I'm wondering about Android phones that are sold in Japan. Do characters like 直, 今, 化 look Chinese-style on those, too? I'm assuming not.
So the questions are: are there official localized images of Android out there? Can I get one to run on the emulator? Is the DroidSansFallback font still the only CJK-enabled font on those? And if it is, is it the same as on the vanilla USA Android?
I'm kind of hoping that the Japanese glyphs are hidden somewhere deep in the font (Unicode private area or something). If so, I could leverage them...
EDIT: located DroidSansJapanese.ttf, installed it on the emulator by copying into /system/fonts, restarted. It made no difference on the look of the Unihan article. Even the hint area of the Japanese text input (which should know better) displays as if Chinese.
How do I know the typeface name of the DroidSansJapanese.ttf? I have a feeling it's still Droid Sans, same as in the built-in DroidSansFallback font. But if they contain the same typeface, what governs which one should take precedence? One would think - system locale, but apparently not. Fonts in Android are installed just by copying, right?
There are fonts with full Japanese support. I've heard some people talking about DroidSansJapanese.tff and TakaoPGothic.
Found a somewhat cludgey solution.
The DroidSansJapanese.ttf font exists and is available for download, for example, here. I downloaded it, renamed it to DroidSansJapanese.mp3 to avoid the 1MB compressed asset limit, and placed it under assets/web. I then introduced the following CSS statement:
#font-face
{
font-family: "DroidJP";
src:url('DroidSansJapanese.mp3')
}
Then I added 'DroidJP' to the font-family of every relevant CSS style. The way I load my HTML, the assets/web folder is already designated as the base for loading linked content.

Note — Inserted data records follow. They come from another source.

(* ===== verification/RaidzThms.v ===== *)
(** * Theorems on RAID-Z *)
From S2P Require Import Prelude Bytes Gf256 Raidz RaidzSpec RaidzRec RaidzMap RaidzChoice RaidzStripe RaidzBlock.
Local Open Scope Z_scope.

(** ** The map of a block *)
(** C16: an I/O of whole sectors is mapped without a failed assertion, and the
    map is right: the data columns hold the data of the I/O in order, the
    columns lie on distinct children of the vdev, the space taken is what
    [vdev_raidz_asize] computes for the block, and at most [np] sectors of it
    are padding. *)
Theorem raidz_map_correct alloc sh dcols np io_offset io_size io_data :
  io_ok sh dcols np io_offset io_size io_data ->
  exists rm, vdev_raidz_map_alloc alloc io_offset io_size io_data sh dcols np = Ok rm /\
    rm_firstdatacol rm = np /\ np < rm_cols rm <= rm_scols rm /\ Z.of_nat (length (rm_col rm)) = rm_scols rm /\
    concat (map rc_data (data_cols rm)) = io_data /\
    NoDup (map rc_devidx (rm_col rm)) /\ Forall (fun k => 0 <= rc_devidx k < dcols) (rm_col rm) /\
    rm_asize rm = vdev_raidz_asize sh dcols np io_size /\ 0 <= rm_nskip rm <= np.
Proof.
  intros Hio. destruct (io_geometry alloc _ _ _ _ _ _ Hio) as (s & -> & Hs & E). destruct Hio. eexists. split; [exact E |].
  pose proof (cols_bounds s sh dcols np io_data io_sh io_np io_dcols Hs) as Hb.
  split; [done |]. split; [simpl; lia |]. split; [simpl; rewrite length_map, length_seq; lia |].
  split; [by apply geometry_data |]. split; [by apply geometry_devices |]. split; [by apply geometry_devices |].
  split; [symmetry; apply (asize_spec io_offset s sh dcols np io_data); (done || lia) |]. simpl. pose proof (nsectors_range s sh dcols np io_data). lia.
Qed.

(** C31: two blocks whose ranges on the vdev do not overlap, the first one
    taking the space [vdev_raidz_asize] gives it, never share a byte of a
    child device. *)
Theorem raidz_blocks_disjoint alloc sh dcols np o1 n1 d1 o2 n2 d2 rm1 rm2 k1 k2 x :
  io_ok sh dcols np o1 n1 d1 -> io_ok sh dcols np o2 n2 d2 ->
  o1 + vdev_raidz_asize sh dcols np n1 <= o2 ->
  vdev_raidz_map_alloc alloc o1 n1 d1 sh dcols np = Ok rm1 ->
  vdev_raidz_map_alloc alloc o2 n2 d2 sh dcols np = Ok rm2 ->
  k1 ∈ rm_col rm1 -> k2 ∈ rm_col rm2 -> rc_devidx k1 = rc_devidx k2 ->
  ~ (rc_offset k1 <= x < rc_offset k1 + rc_size k1 /\ rc_offset k2 <= x < rc_offset k2 + rc_size k2).
Proof.
  intros H1 H2 Ho E1 E2 Hk1 Hk2 Hd (Hx1 & Hx2).
  destruct (io_geometry alloc _ _ _ _ _ _ H1) as (s1 & -> & Hs1 & G1). rewrite E1 in G1. injection G1 as ->.
  destruct (io_geometry alloc _ _ _ _ _ _ H2) as (s2 & -> & Hs2 & G2). rewrite E2 in G2. injection G2 as ->.
  destruct H1, H2. rewrite (asize_spec o1 s1 sh dcols np d1) in Ho by (done || lia).
  apply (byte_sector alloc o1 s1 sh dcols np d1) in Hx1 as (t1 & A1 & B1 & C1); try (done || lia).
  apply (byte_sector alloc o2 s2 sh dcols np d2) in Hx2 as (t2 & A2 & B2 & C2); try (done || lia).
  assert (t1 = t2) by (rewrite (Z.div_mod t1 dcols), (Z.div_mod t2 dcols) by lia; congruence). subst t2.
  pose proof (nsectors_range s1 sh dcols np d1). assert (0 < 2 ^ sh) by (apply Z.pow_pos_nonneg; lia).
  assert (sec0 o1 sh + nsectors s1 dcols np <= sec0 o2 sh); [| lia].
  unfold sec0. rewrite <- Z.div_add by lia. apply Z.div_le_mono; lia.
Qed.

(** ** Parity and reconstruction *)
(** The parity of a mapped block is generated without a failed assertion;
    parity column [i] holds at each byte the sum over the data columns of
    their bytes, column by column multiplied by [2 ^ i] in the field of 256
    elements; the data columns are left alone. *)
Theorem raidz_parity_correct alloc sh dcols np io_offset io_size io_data rm :
  io_ok sh dcols np io_offset io_size io_data -> 3 <= sh -> Forall is_byte io_data -> alloc_ok alloc ->
  vdev_raidz_map_alloc alloc io_offset io_size io_data sh dcols np = Ok rm ->
  exists rm1, vdev_raidz_generate_parity rm = Ok rm1 /\ data_cols rm1 = data_cols rm /\
    forall i k j, (i < Z.to_nat np)%nat -> rm_col rm1 !! i = Some k -> 0 <= j < rc_size k ->
      nb (rc_data k) j = hsum (gpow i) (fun c => dbyte rm1 c j) np (Z.to_nat (rm_cols rm1 - np)).
Proof.
  intros Hio H3 Hb Ha E. destruct (io_stripe _ _ _ _ _ _ _ _ Hio H3 Hb Ha E) as (Hst & Enp & _).
  pose proof (generate_right _ _ Hst) as Hg. destruct (vdev_raidz_generate_parity rm) as [rm1 |]; [| done].
  destruct Hg as (Hst1 & Hs & Hp & Hd). exists rm1. split; [done |].
  pose proof (ok_np _ _ (st_ok _ _ Hst)). pose proof (ok_cols _ _ (st_ok _ _ Hst)). pose proof (ok_len _ _ (st_ok _ _ Hst)).
  split; [apply same_data_cols; (done || lia) |]. intros i k j Hi Hk Hj.
  assert (Ef : rm_firstdatacol rm1 = np) by (destruct Hs as (l & -> & _); done).
  destruct (ok_par _ _ (st_ok _ _ Hst1) (Z.of_nat i) k) as (Ek & _); [lia | by rewrite Nat2Z.id |].
  rewrite (Hp i k j) by (done || lia). unfold parity_byte, ndata. by rewrite Ef.
Qed.

(** C3: a block written with its parity can be read when at most as many of
    its columns are lost as it has parity columns, whichever they are:
    [vdev_raidz_reconstruct], by its special methods or by the general one,
    fails no assertion and gives the data of the block back. The code it
    returns names as many intact parity columns as data columns were lost. *)
Theorem raidz_reconstruct_correct alloc general sh dcols np io_offset io_size io_data rm rm1 rm2 t :
  io_ok sh dcols np io_offset io_size io_data -> 3 <= sh -> dcols <= 255 -> Forall is_byte io_data -> alloc_ok alloc ->
  vdev_raidz_map_alloc alloc io_offset io_size io_data sh dcols np = Ok rm -> vdev_raidz_generate_parity rm = Ok rm1 ->
  damaged t rm1 rm2 -> ascending t = true -> Forall (fun u => 0 <= u < rm_cols rm1) t ->
  (1 <= length (bads (is_bad rm2 t) np (rm_cols rm1 - np)))%nat ->
  Z.of_nat (length (bads (is_bad rm2 t) 0 (rm_cols rm1))) <= np ->
  exists rm3 code, vdev_raidz_reconstruct alloc general rm2 t = Ok (rm3, code) /\
    concat (map rc_data (data_cols rm3)) = io_data /\ used_code rm2 (is_bad rm2 t) code.
Proof.
  intros Hio H3 H255 Hb Ha E Eg Hdam Hasc Hr Hone Hfew.
  destruct (io_stripe _ _ _ _ _ _ _ _ Hio H3 Hb Ha E) as (Hst & Enp & Hdc & Hcat & Hex).
  pose proof (generate_right _ _ Hst) as Hg. rewrite Eg in Hg. destruct Hg as (Hst1 & Hs & Hp & Hd).
  assert (rm_firstdatacol rm1 = np /\ rm_cols rm1 = rm_cols rm) as (Ef & Ec) by (destruct Hs as (l & -> & _); done).
  assert (Hex1 : forall c k, rm_firstdatacol rm1 <= c < rm_cols rm1 -> rm_col rm1 !! Z.to_nat c = Some k ->
    Z.of_nat (length (rc_data k)) = rc_size k).
  { intros c k Hc Hk. destruct (shape_inv _ _ _ _ Hs Hk) as (k0 & E0 & -> & -> & _). apply (Hex c k0); [lia | done]. }
  pose proof (repair_spec rm1 rm2 _ t Hst1 Hp Hdam ltac:(lia) Hex1 alloc general Ha Hasc Hr) as Hrep.
  rewrite Ef in Hrep. specialize (Hrep Hone Hfew).
  destruct (vdev_raidz_reconstruct alloc general rm2 t) as [(rm3, code) |]; [| done]. destruct Hrep as (E3 & Hu & _).
  exists rm3, code. split; [done |]. split; [| done]. rewrite E3, <- Hcat. do 2 f_equal. pose proof (st_ok _ _ Hst) as [].
  apply same_data_cols; (done || lia).
Qed.

(** Doubling a 64-bit word of eight bytes at once, as the parity loops do,
    doubles each of its bytes. *)
Theorem raidz_mul64_bytewise w : 0 <= w < 2 ^ 64 ->
  le_bytes 8 (VDEV_RAIDZ_64MUL_2 w) = map (fun b => uchar (VDEV_RAIDZ_MUL_2 b)) (le_bytes 8 w) /\
  le_bytes 8 (VDEV_RAIDZ_64MUL_4 w) = map (fun b => uchar (VDEV_RAIDZ_MUL_4 b)) (le_bytes 8 w).
Proof.
  intros Hw. assert (Hx : Forall is_byte (le_bytes 8 w)) by apply le_bytes_byte.
  assert (Ew : w = le_word (le_bytes 8 w)) by (symmetry; apply le_word_bytes; done).
  assert (E2 : forall xs, length xs = 8%nat -> Forall is_byte xs -> le_bytes 8 (VDEV_RAIDZ_64MUL_2 (le_word xs)) = map gmul2 xs).
  { intros xs Hl Hb. rewrite mul64_bytes by done. replace 8%nat with (length (map gmul2 xs)) by (by rewrite length_map).
    apply le_bytes_word, Forall_map, Forall_true. intros; apply gmul2_byte. }
  rewrite Ew at 1 3. split; [by apply E2 |]. unfold VDEV_RAIDZ_64MUL_4. rewrite mul64_bytes by done.
  rewrite E2 by (by rewrite ?length_map || (apply Forall_map, Forall_true; intros; apply gmul2_byte)). rewrite map_map. apply map_ext_Forall.
  eapply Forall_impl; [exact Hx |]. apply gmul4_uchar.
Qed.

(** A block of three sectors and one behind it, on four children of which one
    is parity. *)
Lemma raidz_map_correct_witness :
  exists rm, vdev_raidz_map_alloc (fun n => repeat 0 (Z.to_nat n)) 4096 1536 (repeat 1 1536) 9 4 1 = Ok rm /\
    rm_asize rm = vdev_raidz_asize 9 4 1 1536.
Proof.
  assert (H : io_ok 9 4 1 4096 1536 (repeat 1 1536)).
  { split; try lia; [exists 3; reflexivity | reflexivity]. }
  destruct (raidz_map_correct (fun n => repeat 0 (Z.to_nat n)) 9 4 1 4096 1536 (repeat 1 1536) H)
    as (rm & E & _ & _ & _ & _ & _ & _ & Ha & _).
  exists rm. split; [exact E | exact Ha].
Defined.

Lemma raidz_blocks_disjoint_witness :
  exists rm1 rm2 k1 k2, k1 ∈ rm_col rm1 /\ k2 ∈ rm_col rm2 /\ rc_devidx k1 = rc_devidx k2 /\
    ~ (rc_offset k1 <= rc_offset k2 < rc_offset k1 + rc_size k1 /\
       rc_offset k2 <= rc_offset k2 < rc_offset k2 + rc_size k2).
Proof.
  assert (H1 : io_ok 9 4 1 4096 1536 (repeat 1 1536)) by (split; try lia; [exists 3; reflexivity | reflexivity]).
  assert (H2 : io_ok 9 4 1 6144 512 (repeat 2 512)) by (split; try lia; [exists 1; reflexivity | reflexivity]).
  assert (Ho : 4096 + vdev_raidz_asize 9 4 1 1536 <= 6144) by (vm_compute; discriminate).
  set (alloc := fun n => repeat 0 (Z.to_nat n)).
  destruct (vdev_raidz_map_alloc alloc 4096 1536 (repeat 1 1536) 9 4 1) as [rm1 |] eqn:E1; [| vm_compute in E1; discriminate].
  destruct (vdev_raidz_map_alloc alloc 6144 512 (repeat 2 512) 9 4 1) as [rm2 |] eqn:E2; [| vm_compute in E2; discriminate].
  destruct (rm_col rm1 !! 0%nat) as [k1 |] eqn:K1; [| vm_compute in E1; injection E1 as <-; discriminate].
  destruct (rm_col rm2 !! 0%nat) as [k2 |] eqn:K2; [| vm_compute in E2; injection E2 as <-; discriminate].
  apply list_elem_of_lookup_2 in K1 as I1. apply list_elem_of_lookup_2 in K2 as I2.
  assert (Hd : rc_devidx k1 = rc_devidx k2).
  { vm_compute in E1, E2. injection E1 as <-. injection E2 as <-. vm_compute in K1, K2. injection K1 as <-. injection K2 as <-.
    reflexivity. }
  exists rm1, rm2, k1, k2. split; [exact I1 |]. split; [exact I2 |]. split; [exact Hd |].
  exact (raidz_blocks_disjoint alloc 9 4 1 4096 1536 (repeat 1 1536) 6144 512 (repeat 2 512) rm1 rm2 k1 k2 (rc_offset k2)
           H1 H2 Ho E1 E2 I1 I2 Hd).
Defined.

(** Two sectors of eight bytes on five children with triple parity. *)
Definition zero_alloc (n : Z) : list Z := repeat 0 (Z.to_nat n).
Definition block16 : list Z := [1; 2; 3; 4; 5; 6; 7; 8; 0xff; 0x80; 0; 0x1d; 42; 0xc0; 99; 200].

Lemma zero_alloc_ok : alloc_ok zero_alloc.
Proof.
  intros n Hn. unfold zero_alloc. rewrite repeat_length. split; [lia |]. apply Forall_forall. intros x Hx.
  apply list_elem_of_In, repeat_spec in Hx. subst x. unfold is_byte. lia.
Qed.

Lemma block16_ok np : 1 <= np <= 3 -> io_ok 3 5 np 0 16 block16 /\ Forall is_byte block16.
Proof.
  intros Hnp. split; [split; try lia; [exists 2; reflexivity | reflexivity] |].
  unfold block16. repeat constructor; unfold is_byte; lia.
Qed.

Lemma raidz_parity_correct_witness :
  exists rm rm1, vdev_raidz_map_alloc zero_alloc 0 16 block16 3 5 3 = Ok rm /\ vdev_raidz_generate_parity rm = Ok rm1 /\
    data_cols rm1 = data_cols rm.
Proof.
  destruct (block16_ok 3 ltac:(lia)) as (Hio & Hb).
  destruct (vdev_raidz_map_alloc zero_alloc 0 16 block16 3 5 3) as [rm |] eqn:E; [| vm_compute in E; discriminate].
  destruct (raidz_parity_correct zero_alloc 3 5 3 0 16 block16 rm Hio ltac:(lia) Hb zero_alloc_ok E) as (rm1 & Eg & Hd & _).
  exists rm, rm1. split; [reflexivity |]. split; [exact Eg | exact Hd].
Defined.

(** All its data and the first parity are lost. *)
Definition wipe (lost : list Z) (rm : raidz_map) : raidz_map :=
  set_cols rm (imap (fun i k => if bool_decide (Z.of_nat i ∈ lost) then with_data k (repeat 0 (length (rc_data k))) else k) (rm_col rm)).

Lemma wipe_damaged lost rm : damaged lost rm (wipe lost rm).
Proof.
  assert (H0 : forall m, Forall is_byte (repeat 0 m)).
  { intros m. apply Forall_forall. intros x Hx. apply list_elem_of_In, repeat_spec in Hx. subst x. unfold is_byte. lia. }
  split.
  - eexists. split; [reflexivity |]. split; [apply length_imap |]. intros c k Hk. rewrite list_lookup_imap, Hk. simpl.
    eexists. split; [reflexivity |]. destruct (bool_decide _); [| done]. simpl. split; [done |]. split; [apply repeat_length | done].
  - intros c k k' Hk Hk' Hbad. cbn [wipe set_cols rm_col] in Hk'. rewrite list_lookup_imap, Hk in Hk'. simpl in Hk'.
    injection Hk' as <-. unfold is_bad in Hbad. destruct (bool_decide (Z.of_nat c ∈ lost)); [discriminate | reflexivity].
Qed.

Lemma raidz_reconstruct_correct_witness :
  exists rm2 rm3 code, vdev_raidz_reconstruct zero_alloc false rm2 [0; 3; 4] = Ok (rm3, code) /\
    concat (map rc_data (data_cols rm2)) <> block16 /\ concat (map rc_data (data_cols rm3)) = block16.
Proof.
  destruct (block16_ok 3 ltac:(lia)) as (Hio & Hb).
  destruct (vdev_raidz_map_alloc zero_alloc 0 16 block16 3 5 3) as [rm |] eqn:E; [| vm_compute in E; discriminate].
  destruct (vdev_raidz_generate_parity rm) as [rm1 |] eqn:Eg;
    [| vm_compute in E; injection E as <-; vm_compute in Eg; discriminate].
  assert (Hc : rm_cols rm1 = 5).
  { vm_compute in E. injection E as <-. vm_compute in Eg. injection Eg as <-. reflexivity. }
  assert (Hone : (1 <= length (bads (is_bad (wipe [0; 3; 4]%Z rm1) [0; 3; 4]%Z) 3 (rm_cols rm1 - 3)))%nat).
  { vm_compute in E. injection E as <-. vm_compute in Eg. injection Eg as <-. vm_compute. lia. }
  assert (Hfew : Z.of_nat (length (bads (is_bad (wipe [0; 3; 4]%Z rm1) [0; 3; 4]%Z) 0 (rm_cols rm1))) <= 3).
  { vm_compute in E. injection E as <-. vm_compute in Eg. injection Eg as <-. vm_compute. discriminate. }
  assert (Hne : concat (map rc_data (data_cols (wipe [0; 3; 4]%Z rm1))) <> block16).
  { vm_compute in E. injection E as <-. vm_compute in Eg. injection Eg as <-. vm_compute. discriminate. }
  destruct (raidz_reconstruct_correct zero_alloc false 3 5 3 0 16 block16 rm rm1 (wipe [0; 3; 4]%Z rm1) [0; 3; 4]%Z
    Hio ltac:(lia) ltac:(lia) Hb zero_alloc_ok E Eg (wipe_damaged _ _) eq_refl ltac:(rewrite Hc; repeat constructor; lia) Hone Hfew)
    as (rm3 & code & Er & Hd & _).
  exists (wipe [0; 3; 4]%Z rm1), rm3, code. split; [exact Er |]. split; [exact Hne | exact Hd].
Defined.

Lemma raidz_mul64_bytewise_witness :
  le_bytes 8 (VDEV_RAIDZ_64MUL_2 0xff80010000000000) = [0; 0; 0; 0; 0; 2; 0x1d; 0xe3].
Proof. rewrite (proj1 (raidz_mul64_bytewise 0xff80010000000000 ltac:(lia))). reflexivity. Defined.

Upon careful examination, I found several places in the app where Japanese was in TextViews. For those, I've loaded the typeface like this:
Typeface s_JFont =
Typeface.createFromAsset(Ctxt.getAssets(), "web/DroidSansJapanese.mp3");
and called setTypeface() on every relevant TextView. Now for PROFIT!
This expanded my APK by about 1 MB. There was an alternative way, where I'd store the font in the assets in compressed form - that'd save me about 500 KB of APK size, but then I'd have to expand it to phone memory on the first run, worry about data folder path, and lose compatibility with Android 1.5.
Some credit is due: here and here. Does not work on Android 2.1 (the WebViews, not the TextViews) - that's a known bug.
Now, the question remains - how do I identify devices where the default font already contains the Japanese shapes?
EDIT re: the mp3 hack. I've implemented the chunked solution at first, but then decided to go with font in the assets. The chunked approach has one upside - smaller APK size - and the following downsides:
Consumes more phone memory - you end up storing both compressed font in assets and uncompressed in the data directory
Is incompatible with Android 1.5 on the TextView side - the method Typeface.createFromFile() was introduced in API level 4
Complicates HTML generation - the CSS with the #font-face declaration needs to be parametrised, since the data path is a variable
Slows down the first app startup - you spend time combining the chunks
Storing the font as a compressed asset is not an option either - the font then doesn't show up in WebView, and you can clearly see in LogCat the message about "Data exceeds UNCOMPRESS_DATA_MAX".
Using the following in your onCreate/OnCreateView:
AssetManager am = getContext().getApplicationContext().getAssets();
mDroidSansJapaneseTypeface = Typeface.createFromAsset(am, String.format(Locale.JAPAN, "fonts/%s", "DroidSansJapanese.ttf")); //I put the font file in the assets/fonts/ folder
And then for your textviews:
myTextView.setTypeface(mDroidSansJapaneseTypeface);
myTextView.setTextLocale(Locale.JAPAN);
Be aware that not 100% of all fonts will be displayed in Android. I haven't seen too many problems for Japanese characters, but other CJK characters may appear as blank boxes, no matter what ttf file you use.